(** * StateBot: a shallow embedding of the fact-driven state store

    The development follows the TypeScript sources:

    - [types/statebot.store.ts]: the data model ([StateBotConfig],
      [StateBotState], [LLMStateResponse]);
    - [services/statebot/*-integration.service.ts]: the three LLM clients,
      which differ only in the strings of their error messages and share
      one retry loop;
    - [stores/statebot.store.ts]: the [StateBotStore] class, built on a
      Svelte [writable] store.

    Conventions of the model.

    - JavaScript strings are [string]; the default comparison of
      [Array.prototype.sort] on strings is the code-unit lexicographic order,
      here [String.le].
    - Millisecond quantities, [Date] values (their [getTime()]) and counts are
      [Z]; confidences and the determination threshold are rationals [Q].
    - An optional field that may be [undefined] is an [option].
    - JavaScript objects have identity.  The record held by the store and its
      two arrays live in a heap and are named by references, so that what
      [getState()] hands out can be told apart from a copy.
    - [new Date()] reads the field [now] of the world; timers live in the
      world's timer table and fire when [advance] moves the clock past their
      due time.  The runtime keeps the delay of a timeout in a signed 32-bit
      integer ([timerDelay]).
    - The network is an oracle [net], the outcome of the i-th [fetch] of a
      run, with an oracle [latency], the time the i-th call of the service
      waits for its answers.  While a call of the service is awaited the
      clock moves, by that time and by the backoff the client sleeps.
    - A determination cycle is one step of [perform] and [run], from the
      reading of the facts to the update of the store.  What is stated of
      one cycle is stated of a cycle during which nothing else is done to
      the instance; the runs in which the instance is used while a call of
      the service is awaited are those of [happenAll], where a cycle goes on
      at any later moment, on the record it then finds.
    - A subscription of the Svelte store has an identity of its own, apart
      from its callback: one callback can be subscribed several times. *)

From Stdlib Require Import QArith DecimalString.
From stdpp Require Import base option list sorting strings gmap.

Local Open Scope string_scope.
Local Open Scope list_scope.
Local Open Scope Z_scope.

(** ** Data model: types/statebot.store.ts *)

(** [LLMStateResponse<TStateTypes>] *)
Record LLMStateResponse := {
  r_state : string;
  r_confidence : Q;
  r_reasoning : option string
}.

(** ** The LLM clients: services/statebot/*-integration.service.ts *)

Module Client.

(** The three service classes. *)
Inductive Provider := Claude | Gemini | ChatGPT.

(** The name used in "X API error" and "Failed to determine state with X API". *)
Definition apiName (p : Provider) : string :=
  match p with Claude => "Claude" | Gemini => "Gemini" | ChatGPT => "OpenAI" end.

(** The name used in "Failed to parse X response". *)
Definition parseName (p : Provider) : string :=
  match p with Claude => "Claude" | Gemini => "Gemini" | ChatGPT => "ChatGPT" end.

(** What the body of a response turns out to be. *)
Inductive Body :=
| NotJson (msg : string)          (* [response.json()] rejects with [msg] *)
| Unparsable                      (* [parseResponse] throws *)
| Parsed (r : LLMStateResponse).  (* [parseResponse] returns [r] *)

(** The outcome of one [fetch]. *)
Inductive Attempt :=
| NetworkError (msg : string)                          (* [fetch] rejects *)
| Http (status : N) (statusText : string) (body : Body).

(** [response.ok]: the status is in the range 200-299. *)
Definition ok (status : N) : bool :=
  ((200 <=? status) && (status <=? 299))%N.

Definition showN (n : N) : string := NilZero.string_of_uint (N.to_uint n).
● ● ●
Directions for this task: Over the whole listing above, how many lines contain the string "parseResponse"? The answer is that number alone.

Output of the exercise: 2